Abstract
Recently, available data has increased explosively in both number of samples and dimensionality. The huge number of high dimensional data generates the presence of noisy, redundant and irrelevant dimensions. Such dimensions can increase the time and computational cost in the learning process and even degenerate the performance of learning tasks. One of the ways to reduce dimensionality is by Feature Selection (FS). The aim of this paper is study the feature selection based on expert knowledge and traditional methods (filter, wrapper and embedded) and analyze their performance in classification tasks. Three datasets related to cancer domain in humans were used for feature selection: Breast Cancer (BC), Primary Tumor (PT) and Central Nervous System (CNS). C4.5, K-Nearest Neighbors, Support Vector Machine and Multi Layer Perceptron were trained with the best subset of features for each cancer dataset.
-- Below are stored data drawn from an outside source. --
(** The own enumerable properties that [{ ...v }] copies: those of an
    object, the indexed elements of an array, the indexed code units of a
    string, none for the other values. *)
Definition spread_props (v : JsVal) : list (string * JsVal) :=
  match v with
  | JObj props => props
  | JArr l => mapi (fun i x => (Z_to_string (Z.of_nat i), x)) 0 l
  | JStr s =>
      mapi (fun i c => (Z_to_string (Z.of_nat i), JStr (String c "")))
        0 (list_ascii_of_string s)
  | _ => []
  end.

(** [{ ...target, ...v }] *)
Definition spread_into (target : list (string * JsVal)) (v : JsVal)
  : list (string * JsVal) :=
  fold_left (fun acc kv => assoc_set (fst kv) (snd kv) acc) (spread_props v)
    target.

(** A request as [fetch] reads it: method, [url.pathname], the [Origin]
    header if any, and what [request.json()] gives, the parser's error
    message or the value. *)
Record Request : Type := mkRequest {
  req_method : string;
  req_path : string;
  req_origin : option string;
  req_json : string + JsVal
}.

Section WorkerRest.

Variable Float : Type.
Variable fzero : Float.
Variable ai_run : nat -> list string -> string + list (Vec Float).
Variable index_upsert : nat -> list (VectorRecord Float) -> option string.
Variable index_query :
  list (VectorRecord Float) -> option (Vec Float) -> TopK
  -> string + list (Match Float).
Lemma chunks_rebuild_text_witness :
  exists chunks,
    (forall fuel,
       Z.to_nat (ceil_div (Z.of_nat (String.length "abcdefg")) (4 - 1)) < fuel ->
       EmbeddingService.chunk_loop fuel "abcdefg" 4 1 0 [] = Returned chunks) /\
    without_overlap 1 chunks = "abcdefg".
Proof. apply (chunks_rebuild_text "abcdefg" 4 1). lia. Defined.

(** ** The ranker: combined stores, vectors of magnitude zero *)

Lemma zero_vector_magnitude (n : nat) :
  PrimFloat.eqb (vectorUtils.magnitude (repeat 0%float n)) 0 = true.
Proof.
  unfold vectorUtils.magnitude, for_index.
  assert (forall (l : list nat) (v : list float),
             Forall (fun i => vectorUtils.at_index v i = 0%float) l ->
             fold_left (fun s i =>
                          (s + vectorUtils.at_index v i * vectorUtils.at_index v i)%float)
               l 0%float = 0%float) as Hsum.
  { intros l v Hl. induction Hl as [|i l Hi _ IH]; [done|].
    cbn [fold_left]. rewrite Hi. exact IH. }
  rewrite Hsum; [reflexivity|].
  rewrite repeat_length. apply Forall_forall. intros i Hi.
  apply elem_of_seq in Hi. unfold vectorUtils.at_index.
  revert i Hi. induction n as [|n IH]; intros i Hi; [lia|].
  destruct i as [|i]; [done|]. cbn. apply IH. lia.
Qed.

Section RankerMore.

Context {R : Type} (embedding : R -> option (list float)).

(** X13: ranking two stores put one after the other gives the matches of
    the first followed by the matches of the second. *)
Theorem findMostSimilar_append (q : list float) (first second : list R) :
  q <> [] -> first <> [] -> second <> [] ->
  exists found1 found2,
    EmbeddingService.findMostSimilar embedding q first = Returned (Some found1) /\
    EmbeddingService.findMostSimilar embedding q second = Returned (Some found2) /\
    EmbeddingService.findMostSimilar embedding q (first ++ second)
    = Returned (Some (found1 ++ found2)).
Proof.
  intros Hq Hfirst Hsecond.
  assert (forall {A} (l : list A), l <> [] -> Nat.eqb (length l) 0 = false) as Hlen.
  { intros A [|x l]; done. }
  eexists _, _. split; [|split].
  - apply findMostSimilar_nonempty; by apply Hlen.
  - apply findMostSimilar_nonempty; by apply Hlen.
  - rewrite findMostSimilar_nonempty.
    + by rewrite List.filter_app.
    + by apply Hlen.
    + apply Hlen. by destruct first.
Qed.
Fixpoint all_chars (p : ascii -> bool) (s : string) : bool :=
  match s with
  | EmptyString => true
  | String c s' => p c && all_chars p s'
  end.

Definition plain_char (c : ascii) : bool :=
  negb (Ascii.eqb c COMMA) && negb (Ascii.eqb c LF) && negb (Ascii.eqb c QUOTE).

(** Neither a comma, a line feed nor a quote occurs in [s]: a CSV reader
    takes such a field as it is. *)
Definition plain (s : string) : bool := all_chars plain_char s.

(** The lines of a text whose lines each end in a line feed. *)
Definition text_lines (text : string) : list string :=
  match split_on LF text with
  | [] => []
  | l => removelast l
  end.

(** The rows a CSV reader gives for a text without quoted fields: a row per
    line, a field per comma-separated part. *)
Definition csv_parse (text : string) : list (list string) :=
  map (split_on COMMA) (text_lines text).

(** The cells of the rows that a report completes: those of the sections
    before the first one whose statistics raise. *)
Fixpoint rows_done (qperf_data iperf_data : buckets) (sections : list string)
    : list (list string) :=
  match sections with
  | [] => []
  | section :: rest =>
      match row_cells qperf_data iperf_data section with
      | Ok cells => cells :: rows_done qperf_data iperf_data rest
      | Raise _ => []
      end
  end.

(** The text whose lines are [lines], each ended by a line feed. *)
Fixpoint rows_text (lines : list string) : string :=
  match lines with
  | [] => ""
  | l :: rest => l +:+ NEWLINE +:+ rows_text rest
  end.

(** ** What a run contributes to a bucket *)

(** The section of a sample, when its second since midnight can be computed
    and has one. *)
Definition section_of (start_time : datetime) (sec : pyval) : option string :=
  match seconds_since_midnight start_time sec with
  | Ok x => get_time_section x
  | Raise _ => None
  end.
The subset of features selected by the wrapper method presents the best average accuracy in the datasets BC and PT, while the subset of features selected by the embedded method reaches the highest average accuracy in the CNS dataset.
Introduction
Today, the data deluge era is happening, evidenced by the sheer volume of data from a variety of sources and its growing rate of generation [1, 2]. Large datasets may contain tens or hundreds of attributes, where several attributes may be irrelevant to the classification tasks in machine learning [3, 4], in other words, the high dimensional in data sets increase the time and computational cost in the training process, also degenerates the performance of the classifiers due to the existence of irrelevant, redundant and noisy dimensions [5, 6].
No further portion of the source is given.